Lemma recognized_Permutation (pod : Pod.t) (devices devices' : list Devices) :
  devices ≡ₚ devices' -> recognized pod devices -> recognized pod devices'.
Proof.
  intros Hperm (q & val & Hq & Hf).
  destruct (consulted_Permutation pod _ _ q val Hperm Hq) as (q' & Hc & Hq').
  exists q', val. split; [done|]. unfold answer in *. by rewrite Hc.
Qed.

(** Which queries are made depends on the devices through their number
    alone. *)
Lemma device_queries_positions (idx : nat) (devs devs' : list Devices) (k : nat) :
  length devs = length devs' ->
  (device_queries idx k devs).*1 = (device_queries idx k devs').*1.
Proof.
  revert devs' k.
  induction devs as [|val devs IH]; intros [|val' devs'] k Hlen; try done.
  rewrite !device_queries_cons. cbn [fmap list_fmap fst]. f_equal.
  apply IH. by injection Hlen.
Qed.

Lemma scan_from_positions (devices devices' : list Devices) (idx : nat)
    (cs : list Container.t) :
  length devices = length devices' ->
  (scan_from devices idx cs).*1 = (scan_from devices' idx cs).*1.
Proof.
  intros Hlen. revert idx. induction cs as [|ctr cs IH]; intros idx; [done|].
  rewrite !scan_from_cons, !fmap_app, IH. f_equal.
  destruct (privileged ctr); [done|]. by apply device_queries_positions.
Qed.

(** X11.  With devices that only inspect, the order in which they are
    visited does not matter as long as none fails: the response and the
    calls made are the same.  When one fails, [Handle] answers Errored in
    either order (the failure carried may be another device's). *)
Theorem device_order_irrelevant (cfg : config.t)
    (devices devices' : list Devices) (pod : Pod.t) :
  Forall inspects devices ->
  devices ≡ₚ devices' ->
  (no_failure pod devices ->
   Handle cfg devices (request pod) = Handle cfg devices' (request pod))
  /\ (forall code e,
        (Handle cfg devices (request pod)).1 = Returns (Errored code e) ->
        exists e',
          (Handle cfg devices' (request pod)).1 = Returns (Errored code e')).
Proof.
  intros Hdev Hperm.
  assert (Hdev' : Forall inspects devices') by by rewrite <- Hperm.
  destruct (Handle_cases cfg devices pod)
    as [[Hcs ->] | [(Hne & Hgate & ->) | Hscan]].
  - split; [|done]. intros _. symmetry. by apply Handle_empty.
  - split; [|done]. intros _. symmetry. by apply Handle_turned_away.
  - rewrite (Handle_consult cfg devices Hdev pod Hscan),
      (Handle_consult cfg devices' Hdev' pod Hscan). split.
    + intros Hok.
      pose proof (no_failure_Permutation pod _ _ Hperm Hok) as Hok'.
      rewrite (consult_no_failure devices pod Hok),
        (consult_no_failure devices' pod Hok').
      replace (any_found pod (scan_order pod devices'))
        with (any_found pod (scan_order pod devices)).
      * unfold scan_order.
        by rewrite (scan_from_positions devices devices' 0 (containers pod)
                      (Permutation_length Hperm)).
      * destruct (any_found pod (scan_order pod devices)) eqn:Hf;
          destruct (any_found pod (scan_order pod devices')) eqn:Hf';
          try done.
        -- apply recognized_any_found, (recognized_Permutation pod _ _ Hperm),
             recognized_any_found in Hf. congruence.
        -- symmetry in Hperm.
           apply recognized_any_found, (recognized_Permutation pod _ _ Hperm),
             recognized_any_found in Hf'. congruence.
    + intros code e.
      destruct (consult pod (scan_order pod devices) false)
        as [[e0|h] log] eqn:Hrun; [|repeat case_match; done].
      intros [= <- ->].
      apply consult_failed in Hrun as (q & val & Hq%elem_of_scan_order & He).
      destruct (consulted_Permutation pod _ _ q val Hperm Hq)
        as (q' & Hc & Hq').
      destruct (first_failure pod (scan_order pod devices'))
        as (before & q1 & val1 & e1 & after & -> & Hclean & He1).
      { exists q', val, e. split; [by apply elem_of_scan_order|].
        unfold answer in *. by rewrite Hc. }
      exists e1.
      by rewrite (consult_first_failure pod before after q1 val1 e1).
Qed.

(** ** The further theorems at work *)

Lemma inspects_keeps_count (val : Devices) : inspects val -> keeps_count val.
Proof. intros Hval idx pod. by rewrite Hval. Qed.

Lemma defaulting_keeps_count : keeps_count defaulting.
Proof.
  intros idx pod. unfold defaulting. cbn.
  destruct (containers pod !! idx); cbn; [apply length_insert|done].
Qed.

(** A device that empties the slice while the loop still ranges over the two
    containers it had makes line 76 panic at the second. *)
Example truncating_panics :
  Handle (hami true) [truncating] (request job)
  = (Panics, [{| container := 0; vendor := 0 |}]).
Proof. reflexivity. Qed.

(** X2 at work: a device that writes into the containers. *)
Lemma never_out_of_range_witness :
  exists resp, (Handle (hami true) [defaulting; gpu] (request job)).1 = Returns resp.
Proof.
  apply (never_out_of_range (hami true) [defaulting; gpu] (request job)).
  apply Forall_cons. split; [apply defaulting_keeps_count|].
  apply Forall_cons.
  split; [apply inspects_keeps_count, recognises_inspects|apply Forall_nil_2].
Defined.


(** X5 at work: with no device the pod bound to node-7 is let through. *)
Lemma no_devices_unpatched_witness :
  Handle (hami true) [] (request bound_job)
  = (Returns (PatchResponseFromRaw bound_job bound_job), []).
Proof.
  apply (no_devices_unpatched (hami true) bound_job).
  apply scanned_forced. discriminate.
Defined.

(** X6 at work: without the overwrite flag and with "hami-scheduler" as
    target, a pod that names the platform default is turned away. *)
Lemma scan_regimes_witness :
  Handle (hami false) [gpu] (request (pod_of "default-scheduler" "" [trainer]))
  = different_scheduler.
Proof.
  apply (proj2 (scan_regimes (hami false) [gpu]
                  (pod_of "default-scheduler" "" [trainer])
                  ltac:(discriminate)) eq_refl).
  intros [_ Htarget]. discriminate Htarget.
Defined.

(** X7 at work: the scan recognises a resource, and nothing changes. *)
Lemma unforced_never_rewrites_witness :
  pod_of "default-scheduler" "" [trainer] = pod_of "default-scheduler" "" [trainer]
  /\ (Handle stock_unforced [gpu]
        (request (pod_of "default-scheduler" "" [trainer]))).1
     = Returns (PatchResponseFromRaw (pod_of "default-scheduler" "" [trainer])
                  (pod_of "default-scheduler" "" [trainer])).
Proof.
  split; [|reflexivity].
  apply (unforced_never_rewrites stock_unforced [gpu] gpu_inspects
           (pod_of "default-scheduler" "" [trainer])
           (pod_of "default-scheduler" "" [trainer])
           (pod_of "default-scheduler" "" [trainer])
           [{| container := 0; vendor := 0 |}]);
    reflexivity.
Defined.

(** X8 at work. *)
Lemma node_denial_presupposes_witness :
  scanned (hami true) bound_job
  /\ no_failure bound_job [gpu; npu]
  /\ recognized bound_job [gpu; npu]
  /\ config.SchedulerName (hami true) <> ""
  /\ nodeName bound_job <> "".
Proof.
  apply (node_denial_presupposes (hami true) [gpu; npu] hami_devices_inspect
           bound_job).
  reflexivity.
Defined.

(** X9 at work. *)
Lemma rewrite_presupposes_witness :
  pod_of "hami-scheduler" "" [sidecar; trainer]
    = Pod.set_SchedulerName job (config.SchedulerName (hami true))
  /\ scanned (hami true) job
  /\ no_failure job [gpu; npu]
  /\ recognized job [gpu; npu]
  /\ config.SchedulerName (hami true) <> ""
  /\ nodeName job = ""
  /\ schedulerName job <> config.SchedulerName (hami true).
Proof.
  apply (rewrite_presupposes (hami true) [gpu; npu] hami_devices_inspect
           job job (pod_of "hami-scheduler" "" [sidecar; trainer])
           [{| container := 0; vendor := 0 |}; {| container := 0; vendor := 1 |};
            {| container := 1; vendor := 0 |}; {| container := 1; vendor := 1 |}]).
  - reflexivity.
  - intros Heq. apply (f_equal schedulerName) in Heq. discriminate.
Defined.

(** X10 at work: three containers, one of them privileged, two devices. *)
Lemma calls_exact_witness :
  length (Handle (hami true) [gpu; npu]
            (request (pod_of "" "" [sidecar; agent; trainer]))).2
  = length (unprivileged (pod_of "" "" [sidecar; agent; trainer]))
    * length [gpu; npu].
Proof.
  apply (calls_exact (hami true) [gpu; npu] hami_devices_inspect
           (pod_of "" "" [sidecar; agent; trainer])).
  - apply scanned_forced. discriminate.
  - by_running.
Defined.

(** X11 at work: the two devices in either order. *)
Lemma device_order_irrelevant_witness :
  Handle (hami true) [gpu; npu] (request job)
  = Handle (hami true) [npu; gpu] (request job).
Proof.
  apply (proj1 (device_order_irrelevant (hami true) [gpu; npu] [npu; gpu] job
                  hami_devices_inspect (perm_swap npu gpu []))).
  by_running.
Defined.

* **Try it**:
Lines in the data that include the word "before" should all be copied.

* **The completed task**:
        as (before & q1 & val1 & e1 & after & -> & Hclean & He1).
      by rewrite (consult_first_failure pod before after q1 val1 e1).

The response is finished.